Edit ContentUse this to fix an issue on this page
View PresentationOpen presentation associated with this section

The first part half of this post will discuss an overview of different testing techniques and approaches that you can use within your development cycle to improve code quality. Followed by some useful RSpec snippets and patterns when leveraging RSpec for testing your Ruby code.

Why test?

There's lots of reasons to write tests as part of the development cycle of software, including but not limited to:

  • Encourages the developer to think about edge-cases and fix bugs
  • Catch regression issues before your users find them
  • Invaluable when upgrading third-party libraries
  • Useful when onboarding new developers/maintaining old code
  • Traceability to requirements

Types of tests

Different testing frameworks use different terminology, but in general the types of tests that a developer will often include the following concepts

Unit tests

Unit tests, or component testing, will test easily separable functions/modules in isolation. These tests are fast to run, and often fast to write.
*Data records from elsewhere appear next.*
(** A sufficient condition for a rounding not to overflow, from a bound [D]
    on the digits of the mantissa and a bound [E] on the exponent. *)
Lemma binary_round_aux_finite (s : bool) (m e : Z) (l : location) (D E : Z) :
  0 <= m -> Zdigits2 m <= D -> e <= E ->
  let E1 := Z.max E (fexp prec emax (D + E)) in
  let E2 := Z.max E1 (fexp prec emax (D + 1 + E1)) in
  E2 <= emax - prec ->
  finite_within (D + 1) E2 (binary_round_aux prec emax s m e l).
Proof.
  intros Hm HD HE E1 E2 Hfit. unfold binary_round_aux.
  destruct (shr_fexp_bounds m e l Hm) as [[B1 B2] B3].
  destruct (shr_fexp prec emax m e l) as [mrs1 e1]. cbn [fst snd] in *.
  set (m1 := round_nearest_even (shr_m mrs1) (loc_of_shr_record mrs1)).
  assert (Hm1 : 0 <= m1) by (apply round_nearest_even_nonneg; exact B1).
  assert (Hm1le : m1 <= m + 1).
  { pose proof (round_nearest_even_le (shr_m mrs1) (loc_of_shr_record mrs1)).
    fold m1 in H. lia. }
  destruct (shr_fexp_bounds m1 e1 loc_Exact Hm1) as [[C1 C2] C3].
  destruct (shr_fexp prec emax m1 e1 loc_Exact) as [mrs2 e2].
  cbn [fst snd] in *.
  assert (Hd1 : Zdigits2 m1 <= D + 1).
  { pose proof (Zdigits2_le_mono m1 (m + 1) (conj Hm1 Hm1le)).
    pose proof (Zdigits2_succ m Hm). lia. }
  assert (He1 : e1 <= E1).
  { subst e1. unfold E1.
    pose proof (fexp_le_mono (Zdigits2 m + e) (D + E)). lia. }
  assert (He2 : e2 <= E2).
  { subst e2. unfold E2.
    pose proof (fexp_le_mono (Zdigits2 m1 + e1) (D + 1 + E1)). lia. }
  destruct (shr_m mrs2) as [| q | q] eqn:Eq; cbn [finite_within].
  - exact I.
  - assert (Hle : (e2 <=? emax - prec) = true) by (apply Z.leb_le; lia).
    rewrite Hle. cbn [finite_within]. split; [| exact He2].
    pose proof (Zdigits2_le_mono (Z.pos q) m1). lia.
  - lia.
Qed.

Lemma digits2_pos_iter_xO (m d : positive) :
  Z.pos (digits2_pos (Pos.iter xO m d)) = Z.pos (digits2_pos m) + Z.pos d.
Proof.
  induction d as [| d IH] using Pos.peano_ind.
  - simpl. lia.
  - rewrite Pos.iter_succ. cbn [digits2_pos]. lia.
Qed.

(** The same for a rounding that first aligns the mantissa. *)
Lemma binary_round_finite (s : bool) (m : positive) (e D E : Z) :
  Zdigits2 (Z.pos m) <= D -> e <= E ->
  let D' := Z.max D prec in
  let E1 := Z.max E (fexp prec emax (D' + E)) in
  let E2 := Z.max E1 (fexp prec emax (D' + 1 + E1)) in
  E2 <= emax - prec ->
  finite_within (D' + 1) E2 (binary_round prec emax s m e).
Proof.
  intros HD HE D' E1 E2 Hfit. unfold binary_round, shl_align.
  set (mu := Z.pos (digits2_pos m) + e).
  assert (Hfexp : mu - prec <= fexp prec emax mu) by (unfold fexp; lia).
  cbn [Zdigits2] in HD.
  destruct (fexp prec emax mu - e) as [| d | d] eqn:Ed;
    apply binary_round_aux_finite; try exact Hfit; try lia;
    cbn [Zdigits2]; try (unfold D'; lia).
  rewrite digits2_pos_iter_xO. unfold D', mu in *. lia.
Qed.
Often useful when testing standalone algorithms and objects with complex business logic which must be verified thoroughly.

calculator_result = calculator.add(2, 5)
expect(calculator_result).to eq(7)

Integration tests

Often done after unit tests are developed. These tests will verify that multiple modules work together in harmony. These set of tests can often be slow as multiple levels of code and abstraction will execute, potentially making database calls etc.

result = some_complex_function_with_database_calls()
expect(result).to eq({ ... })

Functional / System / end-to-end tests

These set of tests will ensure that the full system works as expected from a user's perspective. This often requires replicating real user actions through a real browser.

There are lots of tools to choose from here, such as Capybara, a Ruby library for testing web applications via a browser:

require 'feature_helper'

RSpec.feature 'Blog management' do
  scenario 'Successfully creating a new blog' do
    visit '/blogs'

    fill_in 'blog_title', with: 'My Blog Title'
    fill_in 'blog_text', with: 'My new blog text'
    click_on 'Save Blog'

    expect(page).to have_selector('.blog--show')
    expect(page).to have_content('My Blog Title')
    expect(page).to have_content('My new blog text')

You may even encounter Cucumber or Gherkin syntax tests, which is a way of implementing human readable user stories in code:

Scenario: User adds their first blog post
  Given the user has no blog posts
  When the user creates a new blog post with the title "My blog title" and content "My blog text"
  Then the home page should contain the following blogs:
    | id | title         | content         |
    | 1  | My blog title | My blog content |

These stories will take the format of Given / When / Then:

  • Given - Pre-requisite state that the system must be in (Arrange)
  • When - When the user performs an action (Act)
  • Then - Verify the output of the system (Assert)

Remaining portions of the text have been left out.